Territoriality has independently evolved at least three times in the Patellogastropoda; the most famous example being the territorial Patellidae of South Africa. Territoriality is typically associated with specific food reserves, and limpets become highly aggressive by using their shells as battering rams to drive both conspecifics and other herbivorous species from their territory. Territorial species are often larger than related non-territorial species, and many territorial species are also protandric hermaphrodites—beginning life as males before becoming females—often upon the acquisition of a feeding territory.
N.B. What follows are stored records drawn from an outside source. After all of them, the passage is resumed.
Lemma release_pot_total h d n pot :
  pot_inv (n + h) pot -> 0 <= h -> is_u64 n -> exists out, release_pot d n pot = Ok out.
Proof.
  intros [(? & ? & ? & ? & ? & ? & ?) Hsum Hheld] Hh Hn. unfold release_pot.
  unfold dim_sub, dim_add, u64_checked_sub, u64_checked_add, to_u64.
  rewrite decide_True by int_lia. simpl. rewrite decide_True by int_lia. simpl.
  unfold dim_check.
  assert (pot_conserved (MkDimensionState (pot_opening pot) (pot_remaining pot + n)
    (pot_reserved pot - n) (pot_retained pot) (pot_settled pot) (pot_overrun pot)
    (pot_unknown_events pot)) = true) as ->; [|by eexists].
  apply pot_conserved_spec; [unfold pot_in_range|]; simpl; int_lia.
Qed.

(** What settlement returns to the headroom of one pot: the unused part of a
    forecast whose usage was observed, and nothing otherwise. *)
Definition returned (usage : Usage) (forecast : Z) : Z :=
  match usage with
  | UsageKnown actual => forecast - Z.min actual forecast
  | UsageUnknown => 0
  end.

Lemma settle_pot_Ok usage h d n pot pot' r :
  pot_inv (n + h) pot -> 0 <= h -> is_u64 n -> usage_ok usage ->
  settle_pot usage d n pot = Ok (pot', r) ->
  pot_inv h pot' /\ pot_opening pot' = pot_opening pot /\
  pot_remaining pot' = pot_remaining pot + returned (UsageVector_get usage d) n.
Proof.
  intros [(? & ? & ? & ? & ? & ? & ?) Hsum Hheld] Hh Hn Hu Hrun. specialize (Hu d).
  unfold settle_pot, returned in *.
  destruct (UsageVector_get usage d) as [|actual].
  - pot_cases; simpl; (split; [pot_solve|]); split; int_lia.
  - specialize (Hu _ eq_refl).
    pot_cases; simpl; (split; [pot_solve|]); split; int_lia.
Qed.

(** The liabilities of a pot can still take [usage] without overflow. *)
Definition liability_room (usage : Usage) (forecast : Z) (pot : DimensionState) : Prop :=
  match usage with
  | UsageKnown actual => is_u64 (pot_overrun pot + (actual - Z.min actual forecast))
  | UsageUnknown => forecast = 0 -> is_u64 (pot_unknown_events pot + 1)
  end.

Lemma settle_finish_total d n pot (outcome : ForecastOutcome) observed :
  pot_in_range pot ->
  pot_remaining pot + (pot_reserved pot - n) + pot_retained pot + pot_settled pot
    = pot_opening pot ->
  0 <= n <= pot_reserved pot ->
  exists out : DimensionState * option ForecastError,
   (reserved ← dim_sub d (pot_reserved pot) n;
    let pot' := MkDimensionState (pot_opening pot) (pot_remaining pot) reserved
                  (pot_retained pot) (pot_settled pot) (pot_overrun pot)
                  (pot_unknown_events pot) in
    _ ← dim_check d pot';
    mret (pot', Some (MkForecastError d n observed outcome))) = Ok out.
Proof.
  intros (? & ? & ? & ? & ? & ? & ?) Hsum Hn.
  unfold dim_sub, u64_checked_sub, to_u64. rewrite decide_True by int_lia. simpl.
  unfold dim_check.
  assert (pot_conserved (MkDimensionState (pot_opening pot) (pot_remaining pot)
    (pot_reserved pot - n) (pot_retained pot) (pot_settled pot) (pot_overrun pot)
    (pot_unknown_events pot)) = true) as ->; [|by eexists].
  apply pot_conserved_spec; [unfold pot_in_range|]; simpl; int_lia.
Qed.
Activity patterns of patellogastropods are often complicated. At high tide, moving limpets are susceptible to aquatic predators such as fish and crabs. At low tide, species are especially vulnerable to shore birds and foraging mammals. Moreover, low tide also places intertidal patellogastropods under physiological stress due to the effects of drying. Many species are most active at night during low tide when visual predation is less effective. Migratory movements of patel-logastropods are limited to a general up-shore pattern, with recruitment ocurring in the lower intertidal and later movement leading to life in higher intertidal zones.